EXERCISE DESCRIPTION
Starting at the line with "inversion_clear Hs as [? Hnd Hsep Hes]." and going on through the line with "PropChildNode.Props) (SiPkgProp.from_graph g)", reproduce each line in the records below exactly and nothing more.

DATA SHOWN
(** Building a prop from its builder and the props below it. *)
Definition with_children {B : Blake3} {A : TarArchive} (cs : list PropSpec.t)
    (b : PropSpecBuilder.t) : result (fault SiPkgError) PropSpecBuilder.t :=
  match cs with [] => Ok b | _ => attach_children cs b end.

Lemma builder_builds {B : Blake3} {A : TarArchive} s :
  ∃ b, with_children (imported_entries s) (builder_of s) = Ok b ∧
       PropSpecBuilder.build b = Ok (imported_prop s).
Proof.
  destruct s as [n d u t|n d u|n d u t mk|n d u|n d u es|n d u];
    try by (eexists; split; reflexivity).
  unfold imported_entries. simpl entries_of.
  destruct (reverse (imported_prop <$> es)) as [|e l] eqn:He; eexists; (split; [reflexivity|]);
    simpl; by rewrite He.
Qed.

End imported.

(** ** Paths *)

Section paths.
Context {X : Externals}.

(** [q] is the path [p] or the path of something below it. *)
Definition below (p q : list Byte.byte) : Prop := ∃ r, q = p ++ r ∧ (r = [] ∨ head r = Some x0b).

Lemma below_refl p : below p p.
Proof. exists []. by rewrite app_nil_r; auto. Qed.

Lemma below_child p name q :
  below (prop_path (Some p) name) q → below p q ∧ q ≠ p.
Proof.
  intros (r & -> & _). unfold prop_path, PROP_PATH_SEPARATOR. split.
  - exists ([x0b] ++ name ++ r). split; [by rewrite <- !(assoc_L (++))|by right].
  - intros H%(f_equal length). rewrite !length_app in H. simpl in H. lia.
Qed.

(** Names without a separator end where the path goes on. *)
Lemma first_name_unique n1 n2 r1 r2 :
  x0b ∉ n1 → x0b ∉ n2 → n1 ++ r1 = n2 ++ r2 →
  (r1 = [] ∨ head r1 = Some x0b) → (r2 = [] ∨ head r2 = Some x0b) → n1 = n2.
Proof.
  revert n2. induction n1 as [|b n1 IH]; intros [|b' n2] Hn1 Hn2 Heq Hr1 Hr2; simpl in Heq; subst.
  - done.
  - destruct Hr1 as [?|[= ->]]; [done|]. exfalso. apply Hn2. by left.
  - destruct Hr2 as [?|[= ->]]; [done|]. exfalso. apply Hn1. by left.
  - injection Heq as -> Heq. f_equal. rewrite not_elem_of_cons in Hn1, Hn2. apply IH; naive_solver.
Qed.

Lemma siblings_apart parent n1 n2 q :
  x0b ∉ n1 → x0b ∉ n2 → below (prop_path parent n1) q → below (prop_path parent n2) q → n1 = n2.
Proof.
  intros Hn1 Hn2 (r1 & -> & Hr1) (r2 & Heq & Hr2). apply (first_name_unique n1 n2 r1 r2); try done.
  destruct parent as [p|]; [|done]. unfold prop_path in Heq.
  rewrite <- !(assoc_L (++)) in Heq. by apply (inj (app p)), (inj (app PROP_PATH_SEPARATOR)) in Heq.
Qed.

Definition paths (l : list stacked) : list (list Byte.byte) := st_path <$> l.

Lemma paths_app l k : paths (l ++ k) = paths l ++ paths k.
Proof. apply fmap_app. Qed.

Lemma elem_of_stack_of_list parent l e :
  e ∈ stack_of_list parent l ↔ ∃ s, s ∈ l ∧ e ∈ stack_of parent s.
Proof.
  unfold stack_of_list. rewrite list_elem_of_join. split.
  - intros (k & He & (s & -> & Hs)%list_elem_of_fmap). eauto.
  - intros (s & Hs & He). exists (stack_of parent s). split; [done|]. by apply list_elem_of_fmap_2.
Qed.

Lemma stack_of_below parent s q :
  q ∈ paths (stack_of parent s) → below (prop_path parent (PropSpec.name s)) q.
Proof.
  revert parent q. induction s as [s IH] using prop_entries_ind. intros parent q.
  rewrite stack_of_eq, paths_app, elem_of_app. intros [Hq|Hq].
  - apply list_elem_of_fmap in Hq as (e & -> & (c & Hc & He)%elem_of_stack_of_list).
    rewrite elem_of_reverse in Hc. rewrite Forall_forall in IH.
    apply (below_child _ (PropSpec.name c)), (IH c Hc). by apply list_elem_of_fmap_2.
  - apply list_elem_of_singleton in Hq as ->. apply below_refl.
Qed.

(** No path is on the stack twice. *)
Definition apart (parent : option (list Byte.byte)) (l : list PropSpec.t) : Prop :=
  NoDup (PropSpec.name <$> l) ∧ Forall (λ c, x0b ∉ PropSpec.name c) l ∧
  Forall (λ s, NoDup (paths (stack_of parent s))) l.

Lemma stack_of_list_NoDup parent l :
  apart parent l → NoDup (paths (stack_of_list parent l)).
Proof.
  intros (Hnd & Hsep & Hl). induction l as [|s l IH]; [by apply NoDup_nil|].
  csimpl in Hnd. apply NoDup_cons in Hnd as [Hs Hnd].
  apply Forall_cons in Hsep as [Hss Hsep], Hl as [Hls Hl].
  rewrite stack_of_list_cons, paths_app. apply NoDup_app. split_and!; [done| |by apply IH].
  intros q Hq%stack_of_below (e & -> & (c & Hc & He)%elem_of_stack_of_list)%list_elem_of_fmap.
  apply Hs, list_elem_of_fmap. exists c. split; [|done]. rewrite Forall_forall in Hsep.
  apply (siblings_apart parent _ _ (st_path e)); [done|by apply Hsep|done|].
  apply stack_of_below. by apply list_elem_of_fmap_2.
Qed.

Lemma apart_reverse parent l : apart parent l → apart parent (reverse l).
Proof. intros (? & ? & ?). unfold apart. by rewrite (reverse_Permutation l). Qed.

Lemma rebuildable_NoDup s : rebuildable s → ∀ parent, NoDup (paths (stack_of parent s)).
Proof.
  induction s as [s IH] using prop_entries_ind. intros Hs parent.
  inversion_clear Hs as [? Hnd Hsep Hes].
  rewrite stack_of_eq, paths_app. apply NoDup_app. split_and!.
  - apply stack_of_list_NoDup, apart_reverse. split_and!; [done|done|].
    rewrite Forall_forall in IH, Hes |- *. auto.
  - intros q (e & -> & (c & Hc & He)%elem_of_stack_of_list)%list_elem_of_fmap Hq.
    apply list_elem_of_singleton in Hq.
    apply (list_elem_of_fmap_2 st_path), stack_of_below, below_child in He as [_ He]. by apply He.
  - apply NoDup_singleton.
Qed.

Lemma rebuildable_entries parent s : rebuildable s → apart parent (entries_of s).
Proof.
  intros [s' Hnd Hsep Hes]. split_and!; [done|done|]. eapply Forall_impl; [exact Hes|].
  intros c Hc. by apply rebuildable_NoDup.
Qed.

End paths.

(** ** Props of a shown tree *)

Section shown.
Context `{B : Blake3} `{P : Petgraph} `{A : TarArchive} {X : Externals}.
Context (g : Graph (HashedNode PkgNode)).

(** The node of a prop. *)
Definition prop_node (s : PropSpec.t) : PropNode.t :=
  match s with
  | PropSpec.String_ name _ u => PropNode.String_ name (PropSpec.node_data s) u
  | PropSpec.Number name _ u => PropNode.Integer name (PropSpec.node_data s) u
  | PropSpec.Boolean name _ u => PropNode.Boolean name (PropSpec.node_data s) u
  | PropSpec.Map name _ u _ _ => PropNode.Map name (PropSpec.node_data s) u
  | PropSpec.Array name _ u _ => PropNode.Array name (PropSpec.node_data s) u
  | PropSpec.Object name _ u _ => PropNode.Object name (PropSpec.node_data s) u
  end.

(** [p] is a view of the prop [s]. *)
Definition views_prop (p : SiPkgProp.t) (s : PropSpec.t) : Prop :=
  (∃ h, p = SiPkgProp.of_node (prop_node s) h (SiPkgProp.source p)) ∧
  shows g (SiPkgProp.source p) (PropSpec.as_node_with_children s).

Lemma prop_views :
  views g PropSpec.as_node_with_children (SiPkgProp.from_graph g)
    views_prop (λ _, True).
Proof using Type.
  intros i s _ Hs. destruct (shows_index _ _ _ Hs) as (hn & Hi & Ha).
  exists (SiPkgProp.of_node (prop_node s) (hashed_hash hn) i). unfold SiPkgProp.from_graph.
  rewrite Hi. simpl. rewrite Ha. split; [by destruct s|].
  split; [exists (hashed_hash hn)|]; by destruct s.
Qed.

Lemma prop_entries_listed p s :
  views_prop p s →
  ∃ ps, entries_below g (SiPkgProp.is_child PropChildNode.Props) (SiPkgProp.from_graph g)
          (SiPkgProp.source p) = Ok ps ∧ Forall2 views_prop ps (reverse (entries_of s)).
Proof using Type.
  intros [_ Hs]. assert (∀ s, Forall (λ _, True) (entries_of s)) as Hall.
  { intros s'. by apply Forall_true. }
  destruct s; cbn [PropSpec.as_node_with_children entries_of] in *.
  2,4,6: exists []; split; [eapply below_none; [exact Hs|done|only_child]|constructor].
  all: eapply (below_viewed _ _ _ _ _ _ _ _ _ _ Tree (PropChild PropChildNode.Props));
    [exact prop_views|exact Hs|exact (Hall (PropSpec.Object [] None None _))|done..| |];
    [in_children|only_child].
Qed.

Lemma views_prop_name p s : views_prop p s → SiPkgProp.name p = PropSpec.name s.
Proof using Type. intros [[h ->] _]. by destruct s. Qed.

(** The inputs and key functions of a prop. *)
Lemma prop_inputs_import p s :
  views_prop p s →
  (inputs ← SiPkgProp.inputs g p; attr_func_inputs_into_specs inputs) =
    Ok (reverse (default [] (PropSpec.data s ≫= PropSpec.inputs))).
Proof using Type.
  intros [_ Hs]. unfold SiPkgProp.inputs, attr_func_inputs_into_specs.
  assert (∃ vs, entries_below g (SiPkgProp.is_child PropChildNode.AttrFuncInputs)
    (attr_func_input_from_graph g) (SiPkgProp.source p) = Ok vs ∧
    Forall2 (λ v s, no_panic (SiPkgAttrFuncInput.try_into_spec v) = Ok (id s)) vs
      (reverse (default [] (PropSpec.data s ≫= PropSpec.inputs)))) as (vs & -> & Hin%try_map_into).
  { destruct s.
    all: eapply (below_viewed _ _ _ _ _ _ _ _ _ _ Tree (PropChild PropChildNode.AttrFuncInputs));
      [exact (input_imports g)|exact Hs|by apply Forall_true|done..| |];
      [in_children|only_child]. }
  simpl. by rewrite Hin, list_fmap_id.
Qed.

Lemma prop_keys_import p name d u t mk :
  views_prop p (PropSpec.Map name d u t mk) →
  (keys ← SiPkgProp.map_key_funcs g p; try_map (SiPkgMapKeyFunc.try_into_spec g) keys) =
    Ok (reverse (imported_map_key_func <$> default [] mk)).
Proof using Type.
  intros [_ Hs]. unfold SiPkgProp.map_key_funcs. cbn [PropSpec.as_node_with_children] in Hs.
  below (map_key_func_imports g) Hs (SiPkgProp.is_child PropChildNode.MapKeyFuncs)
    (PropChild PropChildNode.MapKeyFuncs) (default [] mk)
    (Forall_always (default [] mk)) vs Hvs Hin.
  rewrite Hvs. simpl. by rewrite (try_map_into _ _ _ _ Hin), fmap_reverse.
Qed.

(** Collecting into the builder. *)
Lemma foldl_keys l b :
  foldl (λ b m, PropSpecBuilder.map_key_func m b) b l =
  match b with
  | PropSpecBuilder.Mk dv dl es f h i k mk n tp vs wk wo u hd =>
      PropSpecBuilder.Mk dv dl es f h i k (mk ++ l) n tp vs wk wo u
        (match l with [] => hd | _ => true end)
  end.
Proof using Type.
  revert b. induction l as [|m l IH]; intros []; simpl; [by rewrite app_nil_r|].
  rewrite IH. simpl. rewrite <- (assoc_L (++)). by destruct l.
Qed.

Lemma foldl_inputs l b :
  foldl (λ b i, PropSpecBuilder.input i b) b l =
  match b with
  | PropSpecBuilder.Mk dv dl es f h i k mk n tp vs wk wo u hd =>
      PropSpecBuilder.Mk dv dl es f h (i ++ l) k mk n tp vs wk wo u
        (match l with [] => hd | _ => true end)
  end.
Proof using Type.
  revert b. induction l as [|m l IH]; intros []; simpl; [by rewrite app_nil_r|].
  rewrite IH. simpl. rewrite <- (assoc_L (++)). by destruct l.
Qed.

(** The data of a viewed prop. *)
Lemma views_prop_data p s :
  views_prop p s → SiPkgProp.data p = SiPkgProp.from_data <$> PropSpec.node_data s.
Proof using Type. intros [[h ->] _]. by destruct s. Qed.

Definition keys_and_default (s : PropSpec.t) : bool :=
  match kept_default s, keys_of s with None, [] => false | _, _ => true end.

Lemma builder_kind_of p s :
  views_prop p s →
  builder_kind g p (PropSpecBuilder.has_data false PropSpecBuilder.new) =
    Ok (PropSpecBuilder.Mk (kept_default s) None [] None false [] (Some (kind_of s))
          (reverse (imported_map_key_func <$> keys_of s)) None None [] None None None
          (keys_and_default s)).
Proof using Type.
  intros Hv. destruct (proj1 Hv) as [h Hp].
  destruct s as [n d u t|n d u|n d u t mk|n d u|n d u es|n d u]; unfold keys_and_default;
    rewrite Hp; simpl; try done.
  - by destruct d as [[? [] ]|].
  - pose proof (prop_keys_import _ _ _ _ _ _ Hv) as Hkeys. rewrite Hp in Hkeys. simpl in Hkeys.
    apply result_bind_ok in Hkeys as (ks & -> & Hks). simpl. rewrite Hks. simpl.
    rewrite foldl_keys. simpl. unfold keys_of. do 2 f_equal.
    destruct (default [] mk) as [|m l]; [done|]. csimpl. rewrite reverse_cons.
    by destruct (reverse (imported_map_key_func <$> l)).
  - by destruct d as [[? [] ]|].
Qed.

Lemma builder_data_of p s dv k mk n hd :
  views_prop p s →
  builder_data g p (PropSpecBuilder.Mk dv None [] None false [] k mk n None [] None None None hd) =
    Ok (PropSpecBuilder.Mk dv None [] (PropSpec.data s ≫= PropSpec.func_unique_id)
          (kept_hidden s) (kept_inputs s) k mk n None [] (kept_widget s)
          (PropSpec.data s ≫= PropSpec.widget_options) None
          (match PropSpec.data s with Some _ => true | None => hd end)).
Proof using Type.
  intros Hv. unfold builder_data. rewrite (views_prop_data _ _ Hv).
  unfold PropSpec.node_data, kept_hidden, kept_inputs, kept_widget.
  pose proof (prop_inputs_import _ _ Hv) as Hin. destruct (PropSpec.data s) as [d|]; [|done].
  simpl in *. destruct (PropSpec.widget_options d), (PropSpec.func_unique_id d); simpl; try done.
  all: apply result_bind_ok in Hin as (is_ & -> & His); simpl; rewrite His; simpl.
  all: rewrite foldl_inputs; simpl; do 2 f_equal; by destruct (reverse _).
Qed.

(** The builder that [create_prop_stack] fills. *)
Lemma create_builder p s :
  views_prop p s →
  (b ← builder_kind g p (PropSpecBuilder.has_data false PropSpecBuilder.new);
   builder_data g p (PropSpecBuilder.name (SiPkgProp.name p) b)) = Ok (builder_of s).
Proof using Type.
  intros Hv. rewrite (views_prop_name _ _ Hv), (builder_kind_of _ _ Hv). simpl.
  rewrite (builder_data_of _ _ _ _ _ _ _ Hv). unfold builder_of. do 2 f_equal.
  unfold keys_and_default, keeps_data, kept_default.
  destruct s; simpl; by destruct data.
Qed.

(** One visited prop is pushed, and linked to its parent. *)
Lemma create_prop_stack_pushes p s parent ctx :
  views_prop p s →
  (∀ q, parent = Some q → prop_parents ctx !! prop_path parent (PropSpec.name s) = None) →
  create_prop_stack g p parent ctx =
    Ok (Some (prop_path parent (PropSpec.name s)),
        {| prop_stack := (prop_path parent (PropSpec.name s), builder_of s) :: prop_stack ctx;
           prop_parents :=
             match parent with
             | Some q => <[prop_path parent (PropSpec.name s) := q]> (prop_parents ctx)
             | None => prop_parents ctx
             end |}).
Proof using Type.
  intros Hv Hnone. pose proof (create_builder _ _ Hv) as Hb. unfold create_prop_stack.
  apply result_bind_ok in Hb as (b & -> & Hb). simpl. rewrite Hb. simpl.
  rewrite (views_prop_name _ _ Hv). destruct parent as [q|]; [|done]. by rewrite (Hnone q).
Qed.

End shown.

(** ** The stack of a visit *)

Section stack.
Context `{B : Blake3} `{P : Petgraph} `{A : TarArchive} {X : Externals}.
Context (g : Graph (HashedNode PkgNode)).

EXERCISE OUTPUT
  inversion_clear Hs as [? Hnd Hsep Hes].
  rewrite stack_of_eq, paths_app. apply NoDup_app. split_and!.
  - apply stack_of_list_NoDup, apart_reverse. split_and!; [done|done|].
    rewrite Forall_forall in IH, Hes |- *. auto.
  - intros q (e & -> & (c & Hc & He)%elem_of_stack_of_list)%list_elem_of_fmap Hq.
    apply list_elem_of_singleton in Hq.
    apply (list_elem_of_fmap_2 st_path), stack_of_below, below_child in He as [_ He]. by apply He.
  - apply NoDup_singleton.
Qed.

Lemma rebuildable_entries parent s : rebuildable s → apart parent (entries_of s).
Proof.
  intros [s' Hnd Hsep Hes]. split_and!; [done|done|]. eapply Forall_impl; [exact Hes|].
  intros c Hc. by apply rebuildable_NoDup.
Qed.

End paths.

(** ** Props of a shown tree *)

Section shown.
Context `{B : Blake3} `{P : Petgraph} `{A : TarArchive} {X : Externals}.
Context (g : Graph (HashedNode PkgNode)).

(** The node of a prop. *)
Definition prop_node (s : PropSpec.t) : PropNode.t :=
  match s with
  | PropSpec.String_ name _ u => PropNode.String_ name (PropSpec.node_data s) u
  | PropSpec.Number name _ u => PropNode.Integer name (PropSpec.node_data s) u
  | PropSpec.Boolean name _ u => PropNode.Boolean name (PropSpec.node_data s) u
  | PropSpec.Map name _ u _ _ => PropNode.Map name (PropSpec.node_data s) u
  | PropSpec.Array name _ u _ => PropNode.Array name (PropSpec.node_data s) u
  | PropSpec.Object name _ u _ => PropNode.Object name (PropSpec.node_data s) u
  end.

(** [p] is a view of the prop [s]. *)
Definition views_prop (p : SiPkgProp.t) (s : PropSpec.t) : Prop :=
  (∃ h, p = SiPkgProp.of_node (prop_node s) h (SiPkgProp.source p)) ∧
  shows g (SiPkgProp.source p) (PropSpec.as_node_with_children s).

Lemma prop_views :
  views g PropSpec.as_node_with_children (SiPkgProp.from_graph g)
    views_prop (λ _, True).
Proof using Type.
  intros i s _ Hs. destruct (shows_index _ _ _ Hs) as (hn & Hi & Ha).
  exists (SiPkgProp.of_node (prop_node s) (hashed_hash hn) i). unfold SiPkgProp.from_graph.
  rewrite Hi. simpl. rewrite Ha. split; [by destruct s|].
  split; [exists (hashed_hash hn)|]; by destruct s.
Qed.

Lemma prop_entries_listed p s :
  views_prop p s →
  ∃ ps, entries_below g (SiPkgProp.is_child PropChildNode.Props) (SiPkgProp.from_graph g)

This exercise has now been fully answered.